Tulsi Gabbard, whose political journey took her from progressive Democratic congresswoman to one of the most senior intelligence officials in the Trump administration, announced her resignation as Director of National Intelligence, effective June 30, citing her husband’s recent diagnosis with bone cancer.
“His strength and love have sustained me through every challenge,” Gabbard wrote in her resignation letter, obtained by CBS News. “I cannot in good conscience ask him to face this fight alone while I continue in this demanding and time-consuming position.”
President Donald Trump praised her departure with characteristic warmth. “Tulsi has done an incredible job, and we will miss her,” he wrote on social media. Aaron Lukas, the principal deputy director, will serve as acting director following her exit.
The resignation closes a remarkable and often contradictory chapter in American political life. Gabbard first rose to national prominence as a Hawaii congresswoman — the first Hindu elected to the U.S. Congress — whose 2016 resignation from the Democratic National Committee to endorse Bernie Sanders made her a darling of the progressive left. She went on to collect endorsements from groups like Progressive Democrats of America and Our Revolution, and repeatedly sailed to re-election in her Honolulu-area district.
Yet even during those progressive years, questions trailed her about her ties to Hindu nationalist networks in the United States. Reporting from 2019 detailed how pro-Modi elements of the Hindu-American diaspora — some with links to the RSS and affiliated organizations — had donated generously to her campaigns and cultivated her as an ally. As a member of the House Foreign Affairs and Armed Services committees and co-chair of the India Caucus, she was a strategically valuable friend.

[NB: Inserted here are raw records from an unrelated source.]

(** C5. When the digest algorithm does not itself error on the plaintext,
    [hashPassword] fails exactly when the plaintext is missing, not a string,
    empty, shorter than 8 or longer than 72 code units. It then fails with
    the validation error of the plaintext, in the world it was called in
    (the digest algorithm is not called). On every string of 8 to 72 code
    units it returns the digest that [bcrypt.hash] computes with 12 rounds. *)
Theorem hashPassword_fails_exactly_when_invalid (v : JsVal) (w : W)
    (Hbcrypt : forall s, v = JsString s ->
                 is_throw (fst (bcrypt_hash s SALT_ROUNDS w)) = false) :
  (is_throw (fst (hashPassword v w)) = true <-> plaintext_ok v = false)
  /\ (plaintext_ok v = false ->
      hashPassword v w = (Throw (ValidationError v), w))
  /\ (plaintext_ok v = true ->
      exists s digest w',
        v = JsString s
        /\ 8 <= List.length s <= 72
        /\ bcrypt_hash s 12%float w = (Ok digest, w')
        /\ hashPassword v w = (Ok digest, w')).
Proof.
  assert (Hacc : plaintext_ok v = true ->
                 exists s digest w',
                   v = JsString s
                   /\ 8 <= List.length s <= 72
                   /\ bcrypt_hash s 12%float w = (Ok digest, w')
                   /\ hashPassword v w = (Ok digest, w')).
  { intros Hok. destruct v as [ | | b | x | s | ms | props ]; try discriminate.
    pose proof (hashPassword_accepts s w Hok) as Hrun.
    specialize (Hbcrypt s eq_refl).
    destruct (bcrypt_hash s SALT_ROUNDS w) as [[digest | e] w'] eqn:Hh;
      [ | discriminate ].
    unfold plaintext_ok in Hok. apply andb_true_iff in Hok.
    destruct Hok as [Hlo Hhi]. apply Nat.leb_le in Hlo, Hhi.
    exists s, digest, w'. repeat split; auto. }
  split; [ | split; [ apply hashPassword_refuses | exact Hacc ] ].
  destruct (plaintext_ok v) eqn:Hok.
  - destruct (Hacc eq_refl) as (s & digest & w' & _ & _ & _ & Hrun).
    rewrite Hrun. cbn. split; discriminate.
  - rewrite (hashPassword_refuses v w Hok). cbn. tauto.
Qed.

(** *** verifyPassword *)

(** The one error [verifyPassword] throws. *)
Definition VerificationError : Exn := JsError msg_verification_failed.

(** The ways a verification fails. *)
Inductive VerifyFailure (password hashedPassword : JsVal) (w : W) : Prop :=
| BadPlaintext :
    truthy password = false \/ typeof_string password = false ->
    VerifyFailure password hashedPassword w
| BadDigest :
    truthy hashedPassword = false \/ typeof_string hashedPassword = false ->
    VerifyFailure password hashedPassword w
| CompareError (p h : jsstring) (e : Exn) :
    password = JsString p ->
    hashedPassword = JsString h ->
    fst (bcrypt_compare p h w) = Throw e ->
    VerifyFailure password hashedPassword w.

(** What a call of [verifyPassword] comes to. *)
Lemma verifyPassword_run (password hashedPassword : JsVal) (w : W) :
  (exists p h b w',
      password = JsString p /\ hashedPassword = JsString h
      /\ p <> [] /\ h <> []
      /\ bcrypt_compare p h w = (Ok b, w')
      /\ verifyPassword password hashedPassword w = (Ok b, w'))
  \/ (VerifyFailure password hashedPassword w
      /\ exists w', verifyPassword password hashedPassword w
                    = (Throw VerificationError, w')).
Proof.
  unfold verifyPassword, VerificationError. unfold_m.
  destruct (negb (truthy password) || negb (typeof_string password)) eqn:Hp.
  { right. split; [ | eexists; reflexivity ].
    apply BadPlaintext. apply orb_true_iff in Hp.
    destruct Hp as [Hp | Hp]; apply negb_true_iff in Hp; auto. }
  destruct (negb (truthy hashedPassword) || negb (typeof_string hashedPassword))
    eqn:Hh.
  { right. split; [ | eexists; reflexivity ].
    apply BadDigest. apply orb_true_iff in Hh.
    destruct Hh as [Hh | Hh]; apply negb_true_iff in Hh; auto. }
  apply orb_false_iff in Hp, Hh.
  destruct Hp as [Hp1 Hp2], Hh as [Hh1 Hh2].
  apply negb_false_iff in Hp1, Hp2, Hh1, Hh2.
  destruct password as [ | | | | p | | ]; try discriminate.
  destruct hashedPassword as [ | | | | h | | ]; try discriminate.
  destruct (bcrypt_compare p h w) as [[b | e] w'] eqn:Hc.
  - left. exists p, h, b, w'. repeat split; auto.
    + intros ->. discriminate.
    + intros ->. discriminate.
  - right. split; [ | eexists; reflexivity ].
    apply CompareError with (p := p) (h := h) (e := e); auto.
    now rewrite Hc.
Qed.

(** C4. [verifyPassword] throws in every failure mode (a plaintext or a
    digest that is empty or not a string, an error of [bcrypt.compare]) and
    in no other case, and whatever it throws is the one [Error] with the
    message [Password verification failed]: two failing runs throw equal
    errors. *)
Theorem verifyPassword_one_generic_error
    (password hashedPassword : JsVal) (w : W) :
  (VerifyFailure password hashedPassword w <->
   exists e, fst (verifyPassword password hashedPassword w) = Throw e)
  /\ (forall e, fst (verifyPassword password hashedPassword w) = Throw e ->
             e = JsError (lit "Password verification failed"))
  /\ (forall password' hashedPassword' w' e e',
        fst (verifyPassword password hashedPassword w) = Throw e ->
        fst (verifyPassword password' hashedPassword' w') = Throw e' ->
        e = e').
Proof.
  assert (G : forall p h w0 e,
             fst (verifyPassword p h w0) = Throw e -> e = VerificationError).
  { intros p h w0 e He.
    destruct (verifyPassword_run p h w0)
      as [(p' & h' & b & w' & _ & _ & _ & _ & _ & Hrun) | [_ [w' Hrun]]];
      rewrite Hrun in He; cbn in He; congruence. }
  split; [ | split ].
  - split.
    + intros Hf.
      destruct (verifyPassword_run password hashedPassword w)
        as [(p & h & b & w' & Hp & Hh & Hpne & Hhne & Hc & _) | [_ [w' Hrun]]].
      * exfalso. subst. destruct Hf as [[Ht | Ht] | [Ht | Ht] | p' h' e Ep Eh Hc'].
        -- destruct p; [congruence | discriminate].
        -- discriminate.
        -- destruct h; [congruence | discriminate].
        -- discriminate.
        -- injection Ep as <-. injection Eh as <-. rewrite Hc in Hc'. discriminate.
      * exists VerificationError. now rewrite Hrun.
    + intros [e He].
      destruct (verifyPassword_run password hashedPassword w)
        as [(p & h & b & w' & _ & _ & _ & _ & _ & Hrun) | [Hf _]]; auto.
      rewrite Hrun in He. discriminate.
  - intros e He. apply (G _ _ _ _ He).
  - intros p' h' w' e e' He He'.
    rewrite (G _ _ _ _ He), (G _ _ _ _ He'). reflexivity.
Qed.

(** *** Round trip *)

(** The contract of bcryptjs that the round trip rests on: a digest that
    [bcrypt.hash] returned for a plaintext is a non-empty string, and
    [bcrypt.compare] of that plaintext with that digest resolves to [true]
    whenever it is asked. *)
Definition bcrypt_round_trip : Prop :=
  forall (p : jsstring) (rounds : float) (w w1 : W) (digest : jsstring),
    bcrypt_hash p rounds w = (Ok digest, w1) ->
    digest <> []
    /\ forall w2, exists w3, bcrypt_compare p digest w2 = (Ok true, w3).

(** C8. For every plaintext [p] of 8 to 72 code units, when the digest
    algorithm keeps its contract and does not error on [p], [hashPassword p]
    returns a digest and [verifyPassword] of [p] against that digest returns
    [true], whenever it is called afterwards. *)
Theorem verifyPassword_of_hashPassword
    (Hcontract : bcrypt_round_trip)
    (p : jsstring) (Hlen : 8 <= List.length p <= 72) (w : W)
    (Hbcrypt : is_throw (fst (bcrypt_hash p SALT_ROUNDS w)) = false) :
  exists digest w1,
    hashPassword (JsString p) w = (Ok digest, w1)
    /\ forall w2, exists w3,
         verifyPassword (JsString p) (JsString digest) w2 = (Ok true, w3).
Proof.
  assert (Hok : plaintext_ok (JsString p) = true).
  { unfold plaintext_ok. apply andb_true_iff. split; apply Nat.leb_le; lia. }
  pose proof (hashPassword_accepts p w Hok) as Hrun.
  destruct (bcrypt_hash p SALT_ROUNDS w) as [[digest | e] w1] eqn:Hh;
    [ | discriminate ].
  exists digest, w1. split; [exact Hrun | ].
  destruct (Hcontract _ _ _ _ _ Hh) as [Hne Hcmp].
  intros w2. destruct (Hcmp w2) as [w3 Hc]. exists w3.
  destruct (verifyPassword_run (JsString p) (JsString digest) w2)
    as [(p' & h' & b & w' & Ep & Eh & _ & _ & Hc' & Hv) | [Hf _]].
  - injection Ep as <-. injection Eh as <-. rewrite Hc in Hc'.
    injection Hc' as <- <-. exact Hv.
  - exfalso. destruct Hf as [[Ht | Ht] | [Ht | Ht] | p' h' e Ep Eh Hc'].
    + destruct p; [cbn in Hlen; lia | discriminate].
    + discriminate.
    + destruct digest; [congruence | discriminate].
    + discriminate.
    + injection Ep as <-. injection Eh as <-. rewrite Hc in Hc'. discriminate.
Qed.

(** *** generateSecurePassword *)


(** The same bound on the machine, at the largest double below 1: its
    product with 70, rounded to nearest, is below 70. Rounding is monotone,
    so no smaller draw does worse. *)
Remark largest_draw_stays_below_70 :
  PrimFloat.ltb (PrimFloat.mul 0x1.fffffffffffffp-1%float 70%float) 70%float
  = true
  /\ PrimFloat.ltb 0x1.fffffffffffffp-1%float 1%float = true
  /\ PrimFloat.next_up 0x1.fffffffffffffp-1%float = 1%float.
Proof. repeat split; vm_compute; reflexivity. Qed.







End WithCollaborators.

End PasswordFacts.

(* ================================================================== *)
(** ** Properties of the credential authenticator *)
(* ================================================================== *)

Module AuthFacts.
Import Password Auth PasswordFacts.

Section WithCollaborators.
Context {W : Type} `{Collaborators W}.

Lemma call_toLowerCase_run (v : JsVal) (w : W) :
  (exists s, v = JsString s /\ call_toLowerCase v w = (Ok (toLowerCase s), w))
  \/ (typeof_string v = false /\ exists e, call_toLowerCase v w = (Throw e, w)).
Proof.
  destruct v; cbn; unfold_m; eauto.
Qed.

(** The rehash never throws: its [catch] block only logs. *)
Lemma rehash_run (credentials_password : JsVal) (user : UserRow) (w : W) :
  match rehash_attempt credentials_password user w with
  | (Ok _, w') => rehash credentials_password user w = (Ok tt, w')
  | (Throw e, w') =>
      rehash credentials_password user w =
        (Ok tt,
         console_error (LogCaught "Failed to rehash password during login:" e) w')
  end.
Proof.
  unfold rehash. unfold_m.
  destruct (rehash_attempt credentials_password user w) as [[[] | e] w'];
    reflexivity.
Qed.

Lemma rehash_returns (credentials_password : JsVal) (user : UserRow) (w : W) :
  exists w', rehash credentials_password user w = (Ok tt, w').
Proof.
  pose proof (rehash_run credentials_password user w) as Hr.
  destruct (rehash_attempt credentials_password user w) as [[u | e] w'];
    eauto.
Qed.

(** A login that goes through: the credentials name a string email and a
    password, the lookup finds a row with a stored digest, and the password
    verifies against it. *)
Definition Verified (credentials : JsVal) (w : W) (user : UserRow) (w2 : W)
  : Prop :=
  exists (s stored : jsstring) (w1 : W),
    opt_prop credentials "email" = JsString s
    /\ truthy (opt_prop credentials "email") = true
    /\ truthy (opt_prop credentials "password") = true
    /\ prisma_user_findUnique (toLowerCase s) w = (Ok (Some user), w1)
    /\ password user = Some stored
    /\ no_password (password user) = false
    /\ verifyPassword (opt_prop credentials "password")
                      (nullable JsString (password user)) w1 = (Ok true, w2).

She publicly distanced herself from those backers on at least one occasion, even as she continued engaging them privately, according to that reporting.
Her political evolution ultimately carried her far from the left. She left the Democratic Party, aligned herself with Donald Trump, and was appointed to lead the nation’s intelligence community — one of the most powerful and sensitive positions in the federal government.
Now, with her husband’s health forcing her hand, that chapter too is over. What comes next for one of American politics’ most shape-shifting figures remains an open question.